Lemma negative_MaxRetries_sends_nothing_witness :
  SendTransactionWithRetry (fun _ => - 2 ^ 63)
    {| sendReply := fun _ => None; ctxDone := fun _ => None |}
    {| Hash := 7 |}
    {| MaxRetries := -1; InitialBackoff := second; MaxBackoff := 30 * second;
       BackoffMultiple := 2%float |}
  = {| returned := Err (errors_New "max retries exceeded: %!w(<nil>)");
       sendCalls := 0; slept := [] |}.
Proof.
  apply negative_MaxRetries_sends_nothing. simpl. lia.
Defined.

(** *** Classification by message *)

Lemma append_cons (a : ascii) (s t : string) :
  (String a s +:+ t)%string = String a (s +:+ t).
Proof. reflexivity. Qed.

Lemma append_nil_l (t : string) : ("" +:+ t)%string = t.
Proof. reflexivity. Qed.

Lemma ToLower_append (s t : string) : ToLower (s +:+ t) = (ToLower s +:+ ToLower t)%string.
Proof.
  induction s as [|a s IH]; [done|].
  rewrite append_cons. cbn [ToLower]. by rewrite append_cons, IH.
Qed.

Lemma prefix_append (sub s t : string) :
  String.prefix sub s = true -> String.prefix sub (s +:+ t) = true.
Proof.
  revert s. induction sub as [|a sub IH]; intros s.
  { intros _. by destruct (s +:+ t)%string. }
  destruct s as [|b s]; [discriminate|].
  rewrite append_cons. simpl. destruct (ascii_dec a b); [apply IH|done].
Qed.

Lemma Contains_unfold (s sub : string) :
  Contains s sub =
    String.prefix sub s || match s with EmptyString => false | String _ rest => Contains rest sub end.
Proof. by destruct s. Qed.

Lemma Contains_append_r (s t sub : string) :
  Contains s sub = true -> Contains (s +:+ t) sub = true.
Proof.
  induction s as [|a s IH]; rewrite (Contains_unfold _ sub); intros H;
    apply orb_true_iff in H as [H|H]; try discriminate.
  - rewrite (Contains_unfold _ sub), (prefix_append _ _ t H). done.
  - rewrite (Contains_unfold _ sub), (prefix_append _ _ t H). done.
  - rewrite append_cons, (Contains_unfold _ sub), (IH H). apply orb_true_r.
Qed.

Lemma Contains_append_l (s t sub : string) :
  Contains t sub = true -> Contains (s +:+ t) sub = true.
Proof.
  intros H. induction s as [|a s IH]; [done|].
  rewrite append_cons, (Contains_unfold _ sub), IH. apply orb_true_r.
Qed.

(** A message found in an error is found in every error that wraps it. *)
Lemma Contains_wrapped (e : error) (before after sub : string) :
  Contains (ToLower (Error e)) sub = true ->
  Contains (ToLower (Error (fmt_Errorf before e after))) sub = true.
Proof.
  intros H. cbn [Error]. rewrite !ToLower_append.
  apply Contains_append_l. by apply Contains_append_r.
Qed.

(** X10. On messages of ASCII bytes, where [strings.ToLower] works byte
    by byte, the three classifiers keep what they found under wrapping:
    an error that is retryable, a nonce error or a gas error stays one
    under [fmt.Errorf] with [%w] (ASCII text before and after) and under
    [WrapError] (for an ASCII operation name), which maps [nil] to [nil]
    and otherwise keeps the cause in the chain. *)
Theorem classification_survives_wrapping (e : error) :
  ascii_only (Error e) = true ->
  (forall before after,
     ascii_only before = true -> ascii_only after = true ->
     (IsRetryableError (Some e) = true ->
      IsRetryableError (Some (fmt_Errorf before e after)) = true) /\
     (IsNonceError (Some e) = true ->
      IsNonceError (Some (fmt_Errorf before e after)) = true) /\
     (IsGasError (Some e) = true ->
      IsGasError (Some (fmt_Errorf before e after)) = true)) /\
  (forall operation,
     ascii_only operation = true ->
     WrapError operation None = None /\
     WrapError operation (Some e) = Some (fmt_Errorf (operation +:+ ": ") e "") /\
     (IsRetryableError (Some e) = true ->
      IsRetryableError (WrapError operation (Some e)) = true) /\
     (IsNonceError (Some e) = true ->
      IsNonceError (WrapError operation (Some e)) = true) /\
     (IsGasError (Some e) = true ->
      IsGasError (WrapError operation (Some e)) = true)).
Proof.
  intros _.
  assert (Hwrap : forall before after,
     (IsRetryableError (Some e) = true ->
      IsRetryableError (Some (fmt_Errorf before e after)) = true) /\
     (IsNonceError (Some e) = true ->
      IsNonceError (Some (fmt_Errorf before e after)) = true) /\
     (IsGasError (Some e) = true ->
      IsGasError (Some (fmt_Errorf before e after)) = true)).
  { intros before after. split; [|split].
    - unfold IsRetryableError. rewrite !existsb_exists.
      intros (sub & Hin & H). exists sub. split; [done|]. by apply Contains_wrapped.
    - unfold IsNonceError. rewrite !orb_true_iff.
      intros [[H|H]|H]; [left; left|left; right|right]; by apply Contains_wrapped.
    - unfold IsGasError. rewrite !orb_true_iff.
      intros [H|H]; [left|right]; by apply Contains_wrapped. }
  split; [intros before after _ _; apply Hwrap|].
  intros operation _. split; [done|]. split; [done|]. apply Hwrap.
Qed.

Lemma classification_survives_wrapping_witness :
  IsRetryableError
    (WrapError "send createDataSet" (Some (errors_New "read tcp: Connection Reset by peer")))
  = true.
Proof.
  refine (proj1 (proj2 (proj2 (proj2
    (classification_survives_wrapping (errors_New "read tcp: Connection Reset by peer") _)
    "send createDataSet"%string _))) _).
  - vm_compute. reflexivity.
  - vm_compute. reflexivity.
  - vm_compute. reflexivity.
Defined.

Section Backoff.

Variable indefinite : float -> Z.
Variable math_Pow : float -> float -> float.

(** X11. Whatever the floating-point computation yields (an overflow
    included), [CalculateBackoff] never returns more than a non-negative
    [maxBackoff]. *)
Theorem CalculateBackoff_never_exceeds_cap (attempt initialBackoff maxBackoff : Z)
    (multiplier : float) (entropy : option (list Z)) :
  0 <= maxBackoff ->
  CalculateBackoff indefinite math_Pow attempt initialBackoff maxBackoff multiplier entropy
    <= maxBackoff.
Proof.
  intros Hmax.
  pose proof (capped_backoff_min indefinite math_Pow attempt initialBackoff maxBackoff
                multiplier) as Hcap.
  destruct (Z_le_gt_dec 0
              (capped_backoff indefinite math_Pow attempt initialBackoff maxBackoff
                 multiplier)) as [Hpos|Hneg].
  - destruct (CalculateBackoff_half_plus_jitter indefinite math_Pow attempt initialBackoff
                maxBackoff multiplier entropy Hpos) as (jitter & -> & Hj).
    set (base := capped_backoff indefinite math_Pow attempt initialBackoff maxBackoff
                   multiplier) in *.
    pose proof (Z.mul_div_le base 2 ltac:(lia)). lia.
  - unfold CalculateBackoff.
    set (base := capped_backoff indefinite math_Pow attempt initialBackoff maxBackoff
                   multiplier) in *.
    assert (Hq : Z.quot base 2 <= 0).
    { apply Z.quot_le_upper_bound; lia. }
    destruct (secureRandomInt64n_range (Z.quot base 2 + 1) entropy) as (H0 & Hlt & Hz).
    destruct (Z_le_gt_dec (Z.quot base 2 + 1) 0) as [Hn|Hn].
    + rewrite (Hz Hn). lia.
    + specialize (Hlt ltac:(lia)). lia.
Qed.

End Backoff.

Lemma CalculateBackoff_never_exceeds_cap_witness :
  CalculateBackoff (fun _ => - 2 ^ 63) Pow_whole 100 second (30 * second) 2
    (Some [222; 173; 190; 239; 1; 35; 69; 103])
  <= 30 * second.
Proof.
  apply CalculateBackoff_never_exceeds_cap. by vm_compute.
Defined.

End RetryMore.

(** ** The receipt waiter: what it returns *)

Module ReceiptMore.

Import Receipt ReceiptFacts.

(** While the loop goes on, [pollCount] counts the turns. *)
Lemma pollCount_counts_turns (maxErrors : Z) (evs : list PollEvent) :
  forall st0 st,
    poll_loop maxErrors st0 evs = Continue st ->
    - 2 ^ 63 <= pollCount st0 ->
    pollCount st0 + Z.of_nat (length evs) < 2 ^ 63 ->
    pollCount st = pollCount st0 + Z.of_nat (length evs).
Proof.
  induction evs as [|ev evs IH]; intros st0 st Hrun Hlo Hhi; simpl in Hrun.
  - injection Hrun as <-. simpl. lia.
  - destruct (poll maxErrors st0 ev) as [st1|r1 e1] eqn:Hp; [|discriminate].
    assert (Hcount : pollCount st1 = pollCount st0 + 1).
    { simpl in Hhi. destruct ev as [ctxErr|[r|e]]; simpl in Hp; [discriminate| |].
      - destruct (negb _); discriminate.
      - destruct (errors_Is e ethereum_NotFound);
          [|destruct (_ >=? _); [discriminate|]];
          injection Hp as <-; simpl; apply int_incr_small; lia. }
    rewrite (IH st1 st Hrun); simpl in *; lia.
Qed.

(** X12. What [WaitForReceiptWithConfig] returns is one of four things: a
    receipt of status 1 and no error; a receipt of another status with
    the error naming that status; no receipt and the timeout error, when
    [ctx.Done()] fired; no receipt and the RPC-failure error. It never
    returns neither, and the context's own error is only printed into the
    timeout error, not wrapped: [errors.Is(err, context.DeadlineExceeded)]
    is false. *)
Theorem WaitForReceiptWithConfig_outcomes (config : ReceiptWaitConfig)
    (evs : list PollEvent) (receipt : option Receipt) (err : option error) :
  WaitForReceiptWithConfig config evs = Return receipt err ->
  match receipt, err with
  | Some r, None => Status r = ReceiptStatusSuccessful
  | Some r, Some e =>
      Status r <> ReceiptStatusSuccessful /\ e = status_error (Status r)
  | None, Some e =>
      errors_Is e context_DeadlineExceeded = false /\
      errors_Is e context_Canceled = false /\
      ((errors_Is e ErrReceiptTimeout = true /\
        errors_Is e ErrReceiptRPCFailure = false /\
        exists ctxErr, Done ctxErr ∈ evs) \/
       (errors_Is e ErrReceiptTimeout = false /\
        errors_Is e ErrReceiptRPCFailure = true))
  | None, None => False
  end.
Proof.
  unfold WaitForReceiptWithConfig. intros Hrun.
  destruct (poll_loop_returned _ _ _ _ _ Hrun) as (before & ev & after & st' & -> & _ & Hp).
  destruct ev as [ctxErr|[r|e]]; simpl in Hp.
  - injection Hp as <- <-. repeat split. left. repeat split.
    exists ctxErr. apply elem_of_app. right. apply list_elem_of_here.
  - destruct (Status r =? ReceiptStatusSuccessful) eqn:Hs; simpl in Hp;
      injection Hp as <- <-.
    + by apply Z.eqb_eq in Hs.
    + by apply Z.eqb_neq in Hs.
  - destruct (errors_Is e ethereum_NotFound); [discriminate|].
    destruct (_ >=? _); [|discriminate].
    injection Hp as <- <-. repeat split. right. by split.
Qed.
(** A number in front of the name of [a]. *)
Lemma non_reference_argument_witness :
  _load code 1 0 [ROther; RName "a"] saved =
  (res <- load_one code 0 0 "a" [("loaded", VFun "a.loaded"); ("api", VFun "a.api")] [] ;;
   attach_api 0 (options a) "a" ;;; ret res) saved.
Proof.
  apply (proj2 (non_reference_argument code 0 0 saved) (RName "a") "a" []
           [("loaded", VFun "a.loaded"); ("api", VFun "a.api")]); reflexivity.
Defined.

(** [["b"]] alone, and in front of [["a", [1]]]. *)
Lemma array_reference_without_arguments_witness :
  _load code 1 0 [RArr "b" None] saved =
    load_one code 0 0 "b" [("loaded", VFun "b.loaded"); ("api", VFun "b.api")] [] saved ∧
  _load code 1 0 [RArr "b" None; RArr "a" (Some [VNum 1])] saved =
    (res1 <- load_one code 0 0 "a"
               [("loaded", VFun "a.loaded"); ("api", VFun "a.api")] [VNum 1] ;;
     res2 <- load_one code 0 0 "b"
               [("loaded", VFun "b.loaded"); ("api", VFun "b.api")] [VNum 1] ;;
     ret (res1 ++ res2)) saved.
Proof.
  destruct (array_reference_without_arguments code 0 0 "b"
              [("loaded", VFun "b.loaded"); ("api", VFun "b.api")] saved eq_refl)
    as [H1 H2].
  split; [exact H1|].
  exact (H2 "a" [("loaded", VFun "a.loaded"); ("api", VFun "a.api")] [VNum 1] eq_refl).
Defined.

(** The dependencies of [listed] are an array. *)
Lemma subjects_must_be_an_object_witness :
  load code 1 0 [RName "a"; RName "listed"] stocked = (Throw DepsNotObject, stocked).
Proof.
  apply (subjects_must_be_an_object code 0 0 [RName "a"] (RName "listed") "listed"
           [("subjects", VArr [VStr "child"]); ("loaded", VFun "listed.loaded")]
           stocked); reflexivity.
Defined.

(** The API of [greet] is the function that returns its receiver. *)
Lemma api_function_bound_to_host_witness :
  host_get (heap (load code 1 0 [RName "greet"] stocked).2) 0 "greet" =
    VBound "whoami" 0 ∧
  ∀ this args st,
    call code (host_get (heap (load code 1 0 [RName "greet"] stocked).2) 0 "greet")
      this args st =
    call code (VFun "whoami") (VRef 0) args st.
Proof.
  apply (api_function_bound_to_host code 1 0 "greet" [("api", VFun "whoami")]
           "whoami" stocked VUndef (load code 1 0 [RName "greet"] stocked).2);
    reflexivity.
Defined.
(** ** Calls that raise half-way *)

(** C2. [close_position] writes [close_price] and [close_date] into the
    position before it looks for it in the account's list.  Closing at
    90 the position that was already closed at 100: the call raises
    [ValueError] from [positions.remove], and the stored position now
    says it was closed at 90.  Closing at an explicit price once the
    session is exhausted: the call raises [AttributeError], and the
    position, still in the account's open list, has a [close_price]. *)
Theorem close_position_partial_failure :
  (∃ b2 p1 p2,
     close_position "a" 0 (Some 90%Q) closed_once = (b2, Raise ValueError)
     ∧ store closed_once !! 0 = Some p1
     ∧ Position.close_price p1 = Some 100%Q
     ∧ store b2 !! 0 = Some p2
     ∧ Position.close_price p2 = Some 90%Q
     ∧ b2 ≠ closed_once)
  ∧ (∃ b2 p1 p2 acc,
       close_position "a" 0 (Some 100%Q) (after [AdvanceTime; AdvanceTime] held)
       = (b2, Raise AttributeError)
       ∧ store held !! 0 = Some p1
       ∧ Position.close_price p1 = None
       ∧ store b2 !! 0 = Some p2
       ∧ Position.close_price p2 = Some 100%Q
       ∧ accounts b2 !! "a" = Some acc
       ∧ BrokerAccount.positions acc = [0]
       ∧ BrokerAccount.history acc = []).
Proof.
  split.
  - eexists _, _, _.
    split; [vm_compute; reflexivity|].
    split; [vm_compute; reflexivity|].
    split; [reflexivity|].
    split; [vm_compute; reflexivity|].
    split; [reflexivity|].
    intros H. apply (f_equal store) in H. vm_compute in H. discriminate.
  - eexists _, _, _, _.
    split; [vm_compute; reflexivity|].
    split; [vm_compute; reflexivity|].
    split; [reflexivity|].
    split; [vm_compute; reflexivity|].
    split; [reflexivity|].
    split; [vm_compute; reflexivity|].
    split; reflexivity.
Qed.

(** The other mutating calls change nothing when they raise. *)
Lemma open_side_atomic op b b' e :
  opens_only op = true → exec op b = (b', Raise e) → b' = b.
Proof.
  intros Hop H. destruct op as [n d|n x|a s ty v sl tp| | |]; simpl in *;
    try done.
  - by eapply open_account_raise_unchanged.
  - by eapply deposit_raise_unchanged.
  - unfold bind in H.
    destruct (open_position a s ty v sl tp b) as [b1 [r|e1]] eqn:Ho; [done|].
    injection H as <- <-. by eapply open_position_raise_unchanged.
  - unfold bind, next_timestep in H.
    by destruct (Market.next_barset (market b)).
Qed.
☆ ☆ ☆
### Required action:
Among the entries above, copy exactly only the lines starting with the one containing "pose proof (capped_backoff_min" and going through the one containing "apply Z.quot_le_upper_bound; lia.", both ends included.

### Task result:
  pose proof (capped_backoff_min indefinite math_Pow attempt initialBackoff maxBackoff
                multiplier) as Hcap.
  destruct (Z_le_gt_dec 0
              (capped_backoff indefinite math_Pow attempt initialBackoff maxBackoff
                 multiplier)) as [Hpos|Hneg].
  - destruct (CalculateBackoff_half_plus_jitter indefinite math_Pow attempt initialBackoff
                maxBackoff multiplier entropy Hpos) as (jitter & -> & Hj).
    set (base := capped_backoff indefinite math_Pow attempt initialBackoff maxBackoff
                   multiplier) in *.
    pose proof (Z.mul_div_le base 2 ltac:(lia)). lia.
  - unfold CalculateBackoff.
    set (base := capped_backoff indefinite math_Pow attempt initialBackoff maxBackoff
                   multiplier) in *.
    assert (Hq : Z.quot base 2 <= 0).
    { apply Z.quot_le_upper_bound; lia. }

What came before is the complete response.